Меметический подход: легенда как вирус и возбудитель эмоций
С того момента, как Чарльз Дарвин написал «Происхождение видов», умы многих исследователей не покидает идея: а что, если социальная эволюция определяется логикой, близкой логике биологической эволюции? Что, если в развитии человеческой культуры играет существенную роль подобие закона естественного отбора, например выбор половых партнеров у людей строится по тому же «принципу гандикапа», как и размер хвоста у павлинов или красота голоса у певчих птиц? Этими вопросами занимаются исследователи в рамках «теории двойной наследственности», или «теории генно-культурной коэволюции», ставшей очень популярной в 1980‐е годы. В 1981 году генетик Луиджи Кавалли-Сфорца публикует книгу «Культурная трансмиссия и эволюция: количественный подход», а через несколько лет появляется ставшая очень популярной работа антрополога Роберта Бойда и биолога Питера Ричардсона «Культура и эволюционный процесс», в которой подробно разбираются механизмы социального «эволюционного отбора» культурных практик. Бойд и Ричардсон показывают, что благодаря процессу научения возникает кумулятивный эффект культурного отбора: накопление изменений в социальных практиках происходит быстрее, чем генный отбор.
В 1976 году биолог Ричард Докинз в своей книге «Эгоистичный ген» проводит знаменитое сравнение: как гены запрограммированы воспроизводить себя (поэтому они и «эгоистичные»), так и в человеческой культуре культурная информация, минимальный элемент которой Докинз называет мемом, тоже стремится к воспроизведению и размножению себя.

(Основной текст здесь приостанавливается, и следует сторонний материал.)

(** [orchestratorgo/initiative/contracts.go:52-92] ValidateExecutionPlanPayload. *)
Definition validate_plan_task (epic : gmap_any) (it : nat * gmap_any) : option string :=
  let '(taskIdx, task) := it in
  let title := go_quote (text_of task "title") in
  let agent := trim_space (text_of task "suggested_agent") in
  let mode := trim_space (text_of task "execution_mode") in
  let target := trim_space (text_of task "execution_target") in
  check (missing task "title")
    ("execution plan epic " +:+ go_quote (text_of epic "name") +:+ " task "
     +:+ pretty taskIdx +:+ " missing title")
  (check (missing task "description")
    ("execution plan task " +:+ title +:+ " missing description")
  (check (negb (isSupportedAgent agent))
    ("execution plan task " +:+ title +:+ " has invalid suggested_agent " +:+ go_quote agent)
  (check (negb (IsRecognizedTaskLaunchMode mode))
    ("execution plan task " +:+ title +:+ " has invalid execution_mode " +:+ go_quote mode)
  (check (negb ((target =?s ExecutionTargetLocal) || (target =?s ExecutionTargetRemote)))
    ("execution plan task " +:+ title +:+ " has invalid execution_target " +:+ go_quote target)
  (check (missing task "definition_of_done")
    ("execution plan task " +:+ title +:+ " missing definition_of_done") None))))).
Definition validate_epic (it : nat * gmap_any) : option string :=
  let '(epicIdx, epic) := it in
  let tasks := map_slice (mget epic "tasks") in
  check (missing epic "name") ("execution plan epic " +:+ pretty epicIdx +:+ " missing name")
  (check (bool_decide (length tasks = 0%nat))
    ("execution plan epic " +:+ go_quote (text_of epic "name") +:+ " has no tasks")
  (check_all (validate_plan_task epic) (imap pair tasks))).
Definition ValidateExecutionPlanPayload (payload : gmap_any) : option string :=
  let epics := map_slice (mget payload "epics") in
  check (bool_decide (length epics = 0%nat)) "execution plan missing epics"
  (check_all validate_epic (imap pair epics)).

(** ** The execution policy of a workspace *)

(** [orchestratorgo/initiative/contracts.go:13-18] ExecutionPolicy. *)
Record ExecutionPolicy := MkPolicy {
  pol_workspace_root : string;
  pol_scope : string;
  pol_allowed_modes : list string;
  pol_approval_required_modes : list string;
}.

(** [orchestratorgo/initiative/contracts.go:94-110] ResolveExecutionPolicy. *)
Definition ResolveExecutionPolicy (orchestratorWorkspaceRoot workspaceRoot : string) :
    ExecutionPolicy :=
  let root := path_clean (trim_space orchestratorWorkspaceRoot) in
  let workspace := path_clean (trim_space workspaceRoot) in
  if negb (workspace =?s "") && negb (root =?s "")
     && ((workspace =?s root) || has_prefix (root +:+ "/") workspace)
  then MkPolicy workspace "orchestrator_remote"
         [TaskLaunchModeManual; TaskLaunchModeAgentRemote] []
  else MkPolicy workspace "local_bridge"
         [TaskLaunchModeManual; TaskLaunchModeAgentLocal] [].

(** [orchestratorgo/initiative/contracts.go:112-119] AllowsMode. *)
Definition AllowsMode (p : ExecutionPolicy) (mode : string) : bool :=
  existsb (λ candidate, trim_space candidate =?s trim_space mode) (pol_allowed_modes p).

(** [orchestratorgo/initiative/contracts.go:121-127] ValidateTaskLaunchAgainstPolicy. *)
Definition ValidateTaskLaunchAgainstPolicy (policy : ExecutionPolicy)
    (link : InitiativeTaskLink) (mode : string) : option string :=
  let mode := trim_space mode in
  check (negb (AllowsMode policy mode))
    ("execution mode " +:+ go_quote mode +:+ " is not allowed for workspace scope "
     +:+ pol_scope policy) None.

(** ** Differences between versions *)

(** Do two values marshal to the same JSON text? *)
Definition same_json (a b : gval) : bool := json_text (jsonb a) =?s json_text (jsonb b).

(** [orchestratorgo/initiative/contracts.go:129-178] SummarizeStructuredDiff. *)
Record Diff := MkDiff { added : list string; changed : list string; removed : list string }.
Definition diff_step (previous next : gmap_any) (d : Diff) (key : string) : Diff :=
  match previous !! key, next !! key with
  | None, Some _ => MkDiff (added d ++ [key])%list (changed d) (removed d)
  | Some _, None => MkDiff (added d) (changed d) (removed d ++ [key])%list
  | prev, curr =>
      if same_json (default VNil prev) (default VNil curr) then d
      else MkDiff (added d) (changed d ++ [key])%list (removed d)
  end.
Definition structured_diff (previous next : gmap_any) : Diff :=
  foldl (diff_step previous next) (MkDiff [] [] [])
    (merge_sort String.le (elements (dom previous ∪ dom next))).
Definition diff_part (label : string) (keys : list string) : list string :=
  match keys with [] => [] | _ => [label +:+ sjoin ", " keys] end.
Definition SummarizeStructuredDiff (previous next : gmap_any) : string :=
  if decide (previous = ∅) then "initial version"
  else
    let d := structured_diff previous next in
    match (diff_part "changed: " (changed d) ++ diff_part "added: " (added d)
           ++ diff_part "removed: " (removed d))%list with
    | [] => "no substantive changes"
    | parts => sjoin " | " parts
    end.

(** ** Validation is exact *)

Lemma check_None bad msg rest : check bad msg rest = None ↔ bad = false ∧ rest = None.
Proof. destruct bad; cbn; naive_solver. Qed.

Lemma check_all_None {A} (f : A → option string) l :
  check_all f l = None ↔ Forall (λ x, f x = None) l.
Proof.
  induction l as [|x l IH]; cbn; [by split; [constructor|]|].
  rewrite Forall_cons. destruct (f x); [naive_solver|]. rewrite IH. naive_solver.
Qed.

Lemma check_all_imap_None {A} (f : nat * A → option string) (P : A → Prop) l :
  (∀ i x, f (i, x) = None ↔ P x) → check_all f (imap pair l) = None ↔ Forall P l.
Proof.
  intros Hf. rewrite check_all_None, !Forall_forall. split.
  - intros Hall x [i Hi]%list_elem_of_lookup. apply (Hf i). apply Hall.
    apply list_elem_of_lookup. exists i. by rewrite list_lookup_imap, Hi.
  - intros Hall [i x] [j Hj]%list_elem_of_lookup. apply Hf, Hall.
    rewrite list_lookup_imap in Hj. destruct (l !! j) eqn:E; simplify_eq/=.
    by apply list_elem_of_lookup_2 in E.
Qed.

Definition has_text (m : gmap_any) (key : string) : Prop :=
  trim_space (text_of m key) ≠ "".

(** A task and an epic of a plan that can be materialized. *)
Record plan_task_ok (task : gmap_any) : Prop := {
  pt_title : has_text task "title";
  pt_description : has_text task "description";
  pt_agent : trim_space (text_of task "suggested_agent")
    ∈ [AgentTypePlanner; AgentTypeResearcher; AgentTypeCoder; AgentTypeReviewer];
  pt_mode : trim_space (text_of task "execution_mode")
    ∈ [TaskLaunchModeManual; TaskLaunchModeAgentLocal; TaskLaunchModeAgentRemote];
  pt_target : trim_space (text_of task "execution_target")
    ∈ [ExecutionTargetLocal; ExecutionTargetRemote];
  pt_done : has_text task "definition_of_done";
}.
Definition epic_ok (epic : gmap_any) : Prop :=
  has_text epic "name" ∧ map_slice (mget epic "tasks") ≠ [] ∧
  Forall plan_task_ok (map_slice (mget epic "tasks")).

Гены и мемы переходят от носителя к носителю, могут быть изменены под воздействием внешних факторов и подвержены законам генетического/культурного отбора.
Применительно к текстам городских легенд и слухов этот тезис выглядит следующим образом. Интерпретативный подход предполагает, что люди распространяют легенды, потому что им важно передать друг другу некоторое «скрытое сообщение», которое легенда в себе содержит (именно поэтому так важно понять, о чем легенда говорит). Если мы уподобляем легенды мемам, то их «значение» для нас не важно — они распространяются, движимые слепым и «эгоистичным», по выражению Докинза, стремлением к самовоспроизводству, которое ограничивается законами естественного отбора.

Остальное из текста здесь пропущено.